Nachhaltigkeitscontrolling, ökologische Nachhaltigkeitskennzahlen, Kennzahlensysteme, CSR-Standards, DAX 40, Nachhaltigkeitsberichterstattung, ISO 14031, EMAS, GRI-Standards, Sustainability Balanced Scorecard, ökologisches Benchmarking, Sustainable Value, Umweltmanagement, Unternehmenssteuerung, Nicht-monetäre Kennzahlen.
Die Arbeit analysiert die Bedeutung von ökologischen Nachhaltigkeitskennzahlen als Instrument der Unternehmenssteuerung und untersucht deren praktische Anwendung und Berichterstattung in DAX 40-Konzernen.
Die Studie befasst sich mit den methodischen Grundlagen der Kennzahlenbildung im Nachhaltigkeitscontrolling, der systematischen Einordnung ökologischer Indikatoren und deren empirischer Auswertung in der aktuellen Unternehmenspraxis.
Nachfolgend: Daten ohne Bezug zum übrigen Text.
Lemma put_eq b s : put b s = (hash_of b, (put b s).2).
Proof using StoreLaws0. rewrite (surjective_pairing (put b s)) at 1. by rewrite put_hash. Qed.

Lemma bind_put {B : Type} b (f : Hash → comp S B) s : ((λ s, Ret (put b s)) ≫= f) s = f (hash_of b) (put b s).2.
Proof using StoreLaws0. unfold mbind, comp_bind. by rewrite put_eq. Qed.

Definition block_node (level : Z) (b : list (list Z * list Z)) : list Z * list Z := (first_key b, encode_node level b.*2).

Lemma emit_nodes_spec level items flags start ends s :
  partition_of flags start ends → length flags = length items →
  emit_nodes level items.*1 items.*2 start ends s =
    let out := block_node level <$> blocks start ends items in Ret ((λ x, (x.1, hash_of x.2)) <$> out, put_all out.*2 s).
Proof using StoreLaws0.
  revert start s. induction ends as [|e ends IH]; intros start s HP Hl; [done|]. cbn [partition_of] in HP. destruct HP as ([H1 H2] & _ & _ & _ & HP).
  cbn [emit_nodes]. rewrite bind_put. destruct (lookup_lt_is_Some_2 items start) as [x Hx]; [lia|].
  unfold mbind, comp_bind at 1. unfold index. rewrite list_lookup_fmap, Hx. cbn [fmap option_fmap option_map mret comp_ret].
  cbv zeta in IH. unfold comp_bind. rewrite (IH e) by done. cbn [mret comp_ret blocks fmap list_fmap]. rewrite <-fmap_drop, <-fmap_take.
  assert (block_node level (take (e - start) (drop start items)) = (x.1, encode_node level (take (e - start) (drop start items)).*2)) as ->; [|done].
  unfold block_node. f_equal. rewrite (drop_S _ _ _ Hx). by destruct (e - start)%nat as [|m] eqn:E; [lia|].
Qed.

Lemma build_level_spec level items s :
  build_level hash_of level items.*1 items.*2 s =
    Ret ((λ x, (x.1, hash_of x.2)) <$> level_nodes level items, put_all (level_nodes level items).*2 s).
Proof using StoreLaws0.
  destruct items as [|x items]; [done|]. set (l := x :: items). change (build_level hash_of level l.*1 l.*2) with (emit_nodes level l.*1 l.*2 0 (split_points (boundary_flags hash_of l.*2))).
  rewrite (emit_nodes_spec level l (boundary_flags hash_of l.*2)); [done|apply split_points_spec|]. unfold boundary_flags. by rewrite !length_fmap.
Qed.

Lemma save_levels_spec fuel level nodes s :
  save_levels hash_of fuel level ((λ x, (x.1, hash_of x.2)) <$> nodes) s =
    match plan_up fuel level nodes with Ret (h, bs) => Ret (h, put_all bs s) | Panic => Panic | NoFuel => NoFuel end.
Proof using StoreLaws0.
  revert level nodes s. induction fuel as [|fuel IH]; intros level nodes s; cbn [save_levels plan_up]; rewrite length_fmap; (case_decide as Hd; [|by destruct nodes]); [done|].
  unfold mbind, comp_bind at 1. unfold uadd. destruct (decide (level + 1 ≤ U8_MAX)) as [Hl|Hl]; [|done]. cbn [mret comp_ret].
  assert (((λ x : list Z * list Z, (x.1, hash_of x.2)) <$> nodes).*1 = (items_above nodes).*1) as E1 by (unfold items_above; by rewrite <-!list_fmap_compose).
  assert (((λ x : list Z * list Z, encode_internal_item x.1 x.2) <$> ((λ x : list Z * list Z, (x.1, hash_of x.2)) <$> nodes)) = (items_above nodes).*2) as E2 by (unfold items_above; by rewrite <-!list_fmap_compose).
  unfold mbind, comp_bind at 1. rewrite E1, E2, build_level_spec, IH. destruct (plan_up fuel (level + 1) _) as [[h bs]| |]; [|done|done].
  unfold put_all. by rewrite foldl_app.
Qed.

(** The store only receives what the contents dictate. *)
Lemma save_spec d s : save hash_of d s = match save_plan d with Ret (h, bs) => Ret (h, put_all bs s) | Panic => Panic | NoFuel => NoFuel end.
Proof using StoreLaws0.
  destruct d as [|x d]; [exact (f_equal Ret (put_eq _ _))|]. set (l := x :: d). change (save hash_of l) with
    (nodes ← build_level hash_of 0 ((λ x : list Z * Entry, e_name x.2) <$> l) ((λ x : list Z * Entry, encode_entry x.2) <$> l); save_levels hash_of 256 0 nodes).
  change (save_plan l) with (match plan_up 256 0 (level_nodes 0 (dir_items l)) with Ret (h, bs) => Ret (h, (level_nodes 0 (dir_items l)).*2 ++ bs) | Panic => Panic | NoFuel => NoFuel end).
  assert ((λ x : list Z * Entry, e_name x.2) <$> l = (dir_items l).*1) as -> by (unfold dir_items; by rewrite <-list_fmap_compose).
  assert ((λ x : list Z * Entry, encode_entry x.2) <$> l = (dir_items l).*2) as -> by (unfold dir_items; by rewrite <-list_fmap_compose).
  clearbody l. unfold mbind, comp_bind. rewrite build_level_spec, save_levels_spec. destruct (plan_up 256 0 _) as [[h bs]| |]; [|done|done]. unfold put_all. by rewrite foldl_app.
Qed.

(** ** Objects that do not clash *)

Definition no_clash (objs : list Z → Prop) : Prop := ∀ a b, objs a → objs b → hash_of a = hash_of b → a = b.
(** Objects filed under their hash. *)
Definition addressed (s : S) : Prop := ∀ h b, get s h = Some b → hash_of b = h.
Definition stored (s : S) (b : list Z) : Prop := ∃ h, get s h = Some b.

Lemma put_all_keeps bs s h b : store_ok s → get s h = Some b → get (put_all bs s) h = Some b.
Proof using StoreLaws0.
  revert s. induction bs as [|c bs IH]; intros s Ho Hg; [done|]. apply IH; [by apply put_ok|]. rewrite put_get by done. case_decide; [|done]. by rewrite Hg.
Qed.

Lemma put_all_get bs s :
  store_ok s → addressed s → no_clash (λ b, stored s b ∨ b ∈ bs) → ∀ b, b ∈ bs → get (put_all bs s) (hash_of b) = Some b.
Proof using StoreLaws0.
  revert s. induction bs as [|c bs IH]; intros s Ho Ha Hc b; [by intros ?%elem_of_nil|].
  assert (get (put c s).2 (hash_of c) = Some c) as Hput.
  { rewrite (put_get (store_ok := store_ok)), decide_True by done. destruct (get s (hash_of c)) as [x|] eqn:E; [|done]. cbn. f_equal. apply Hc; [left; by eexists|right; by left|]. by apply Ha. }
  change (put_all (c :: bs) s) with (put_all bs (put c s).2). intros [->|Hin]%elem_of_cons; [apply put_all_keeps; [by apply put_ok|done]|]. apply IH; [by apply put_ok| | |done].
  - intros h x. rewrite (put_get (store_ok := store_ok)) by done. case_decide as Eh; [|apply Ha]. subst h. rewrite (put_get (store_ok := store_ok)), decide_True in Hput by done. rewrite Hput. by intros [= <-].
  - assert (∀ x, stored (put c s).2 x ∨ x ∈ bs → stored s x ∨ x ∈ c :: bs) as Hsub.
    { intros x [[h Hh]|Hx]; [|right; by right]. rewrite (put_get (store_ok := store_ok)) in Hh by done. case_decide as Eh; [|left; by eexists]. subst h.
      rewrite (put_get (store_ok := store_ok)), decide_True in Hput by done. rewrite Hput in Hh. injection Hh as <-. right. by left. }
    intros x y Hx%Hsub Hy%Hsub. by apply Hc.
Qed.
Ziel ist es, einen Überblick über Darstellungsformen und Einordnungsmöglichkeiten ökologischer Kennzahlen zu geben, um deren praktische Relevanz für die Unternehmen und deren Nachhaltigkeitsberichterstattung wissenschaftlich fundiert zu ermitteln.
Nach einer systematischen Literaturrecherche der theoretischen Grundlagen erfolgt eine empirische Analyse der Geschäfts- und Nachhaltigkeitsberichte von 39 Unternehmen aus dem DAX 40-Aktienindex.
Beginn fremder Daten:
(** ** Renaming *)
Lemma rename_spec full o from to mtime next id fo :
  ov_inv full o next → from ≠ to → bt_get from (ov_by_name o) = Some id → bt_get id (ov_by_id o) = Some fo →
  (full → ∀ v, bt_get to (ov_by_name o) = Some v → bt_get v (ov_open o) = None) →
  ∃ o', rename o from to mtime = Ret o' ∧ ov_inv full o' next ∧ state o' from = Unlinked ∧
    state o' to = Dirty (MkFo (fo_writes fo) (fo_fresh fo) mtime (fo_origin fo)) ∧ ∀ p, p ≠ from → p ≠ to → state o' p = state o p.
Proof.
  intros V Hne Ef Ei Hv. destruct (oo_sorted _ _ _ V) as (S1 & S2 & S3 & S4 & S5 & S6). pose proof (oo_by_name _ _ _ V _ _ Ef) as Enm.
  assert (∀ p, p ≠ from → bt_get p (ov_by_name o) ≠ Some id) as Hu by (intros p Hp Hq%(oo_by_name _ _ _ V); congruence).
  unfold rename. rewrite Ef. cbv zeta. set (o1 := set_tombs o (bt_remove to (ov_tombs o))). 
  set (o2 := displace o1 to).
  (* what is left after the victim is gone *)
  assert (∃ gone : FileId → Prop, (∀ i, gone i ↔ bt_get to (ov_by_name o) = Some i) ∧ bt_sorted (ov_by_id o2) ∧ bt_sorted (ov_by_name o2) ∧ bt_sorted (ov_names o2) ∧
    (∀ i, gone i → bt_get i (ov_by_id o2) = None ∧ bt_get i (ov_names o2) = None) ∧
    (∀ i, ¬ gone i → bt_get i (ov_by_id o2) = bt_get i (ov_by_id o) ∧ bt_get i (ov_names o2) = bt_get i (ov_names o)) ∧
    (∀ p, p ≠ to → bt_get p (ov_by_name o2) = bt_get p (ov_by_name o)) ∧ ov_tombs o2 = bt_remove to (ov_tombs o) ∧ ov_open o2 = ov_open o ∧ ov_dir_renames o2 = ov_dir_renames o ∧
    census (ov_by_id o2) ≤ ov_bytes o2 ∧ (full → ov_bytes o2 = census (ov_by_id o2))) as (gone & G0 & G1 & G2 & G3 & G4 & G5 & G6 & G7 & G8 & G9 & G10 & G11).
  { exists (λ i, bt_get to (ov_by_name o) = Some i). split; [done|]. unfold o2, displace. change (ov_by_name o1) with (ov_by_name o). destruct (bt_get to (ov_by_name o)) as [v|] eqn:Ev.
    - set (o3 := set_by_name o1 (bt_remove to (ov_by_name o))). destruct (reap_rest o3 v) as (R1 & R2 & R3 & R4 & R5).
      assert (∀ i, bt_get i (ov_by_id (reap o3 v)) = if decide (i = v) then None else bt_get i (ov_by_id o)) as Rg by (intros i; exact (reap_get o3 v i S1)).
      cbn [ov_by_id ov_by_name ov_names ov_tombs ov_open ov_dir_renames ov_bytes set_names]. rewrite R1, R2, R3, R4, R5. cbn. split_and!; eauto with btree.
      + intros i [= <-]. rewrite Rg. split; ov_get. + intros i Hi. rewrite Rg. split; ov_get. + intros p Hp. ov_get.
      + apply (reap_bytes full o3 v); [exact S1|]. exact (oo_bytes _ _ _ V).
      + apply (reap_bytes full o3 v); [exact S1|]. exact (oo_bytes _ _ _ V).
    - cbn. split_and!; try done; apply (oo_bytes _ _ _ V). }
  clearbody o2. assert (¬ gone id) as Hid by (rewrite G0; apply Hu; congruence). destruct (G5 _ Hid) as [Gid Gnm].
  cbn [set_by_name set_names set_tombs ov_by_id ov_by_name ov_names ov_tombs ov_open ov_dir_renames ov_bytes]. rewrite Gid, Ei.
  assert (∀ i n, bt_get i (ov_names o2) = Some n → ¬ gone i ∧ bt_get i (ov_names o) = Some n) as Hnames.
  { intros i n Hi. assert (¬ gone i) as Hg by (intros Hg; by rewrite (proj2 (G4 _ Hg)) in Hi). split; [done|]. by rewrite <-(proj2 (G5 _ Hg)). }
  assert (∀ i f, bt_get i (ov_by_id o2) = Some f → ¬ gone i ∧ bt_get i (ov_by_id o) = Some f) as Hbyid.
  { intros i f Hi. assert (¬ gone i) as Hg by (intros Hg; by rewrite (proj1 (G4 _ Hg)) in Hi). split; [done|]. by rewrite <-(proj1 (G5 _ Hg)). }
  eexists. split; [reflexivity|]. split_and!.
  - constructor; cbn [ov_by_id ov_by_name ov_names ov_tombs ov_open ov_dir_renames ov_bytes]; rewrite ?G7, ?G8, ?G9.
    + split_and!; eauto with btree.
    + intros p i Hp. destruct (decide (p = to)) as [->|Hpt]; [ov_get; congruence|]. destruct (decide (p = from)) as [->|Hpf]; [ov_get|]. assert (bt_get p (ov_by_name o) = Some i) as Hp0 by (rewrite <-G6 by done; ov_get).
      assert (i ≠ id) as Hi by (intros ->; by apply (Hu p)). assert (¬ gone i) as Hg by (rewrite G0; intros Hq; apply (oo_by_name _ _ _ V) in Hp0, Hq; congruence).
      ov_get. rewrite (proj2 (G5 i Hg)). by apply (oo_by_name _ _ _ V).
    + intros i p Hi. destruct (decide (i = id)) as [->|Hii]; [ov_get; congruence|]. assert (bt_get i (ov_names o2) = Some (Some p)) as Hi2 by ov_get.
      assert (¬ gone i) as Hg by (intros Hg; by rewrite (proj2 (G4 _ Hg)) in Hi2). rewrite (proj2 (G5 _ Hg)) in Hi2. apply (oo_names _ _ _ V) in Hi2.
      assert (p ≠ to) as Hpt by (intros ->; by apply Hg, G0). assert (p ≠ from) as Hpf by congruence. ov_get. by rewrite G6.
    + intros i n Hi. destruct (decide (i = id)) as [->|Hn]; [split; [by apply (oo_held _ _ _ V _ _ Enm)|left; ov_get]|]. assert (bt_get i (ov_names o2) = Some n) as [Hg Hi0]%Hnames by ov_get.
      ov_get. rewrite (proj1 (G5 _ Hg)). by apply (oo_held _ _ _ V i n).
    + intros i Hi. destruct (decide (i = id)) as [->|Hn]; [ov_get|]. assert (bt_get i (ov_names o2) = Some None) as [Hg Hi0]%Hnames by ov_get. by apply (oo_orphan _ _ _ V).
    + intros p i f Hp Hi. destruct (decide (p = to)) as [->|Hpt]; [ov_get|]. destruct (decide (p = from)) as [->|Hpf]; [ov_get|].
      assert (bt_get p (ov_by_name o) = Some i) as Hp0 by (rewrite <-G6 by done; ov_get). assert (i ≠ id) as Hn by (intros ->; by apply (Hu p)).
      assert (bt_get i (ov_by_id o2) = Some f) as [Hg Hi0]%Hbyid by ov_get. ov_get. by eapply (oo_dirty _ _ _ V).
    + intros i f Hi. destruct (decide (i = id)) as [->|Hn].
      * assert (fo_writes f = fo_writes fo) as -> by (ov_get; by injection Hi as <-). destruct (oo_by_id _ _ _ V id fo Ei) as (H1 & H2 & H3). split_and!; [done|done|]. intros Hf. split; [ov_get|]. by apply H3.
      * assert (bt_get i (ov_by_id o2) = Some f) as [Hg Hi0]%Hbyid by ov_get. ov_get. rewrite (proj2 (G5 _ Hg)). by apply (oo_by_id _ _ _ V).
    + intros i c Hc. destruct (oo_open _ _ _ V _ _ Hc) as (H1 & H2 & H3). split_and!; [done|done|]. intros Hf. ov_get. rewrite (proj2 (G5 i ltac:(rewrite G0; intros Hq%(Hv Hf); congruence))). by apply H3.
    + rewrite census_insert by done. rewrite Gid, Ei. cbn [fo_writes]. split; [lia|]. intros Hf. rewrite (G11 Hf). lia.
  - unfold state. cbn. rewrite G7. ov_get.
  - unfold state. cbn. rewrite G7. ov_get.
  - intros p Hp1 Hp2. unfold state. cbn. rewrite G7. ov_get. rewrite G6 by done. destruct (bt_get p (ov_tombs o)); [done|]. destruct (bt_get p (ov_by_name o)) as [i|] eqn:Ep; [|done].
    ov_get; [by exfalso; eapply Hu|]. by rewrite (proj1 (G5 i ltac:(rewrite G0; intros Hq; apply (oo_by_name _ _ _ V) in Ep, Hq; congruence))).
Qed.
Der Hauptteil gliedert sich in eine theoretische Erörterung von Kennzahlensystemen und CSR-Standards (ISO, EMAS, GRI) sowie eine umfangreiche Untersuchung zu spezifischen Kennzahlenbereichen wie Material, Energie, Wasser, Emissionen und Abfall.
Zentrale Begriffe sind Nachhaltigkeitscontrolling, ökologische Kennzahlen, DAX 40, CSR-Standards (GRI, EMAS) und die empirische Messung von Unternehmensleistungen.
Die Arbeit zeigt, dass Standards wie die ISO 14031, EMAS und die GRI-Guidelines als wesentliche Rahmeninstrumente dienen, um ökologische Daten vergleichbar und systematisch für das Controlling aufzubereiten.
Die Untersuchung verdeutlicht, dass DAX 40-Unternehmen sehr heterogen berichten und dass die Berichterstattung stark von der Branchenzugehörigkeit und den jeweils genutzten Rahmenwerken abhängt.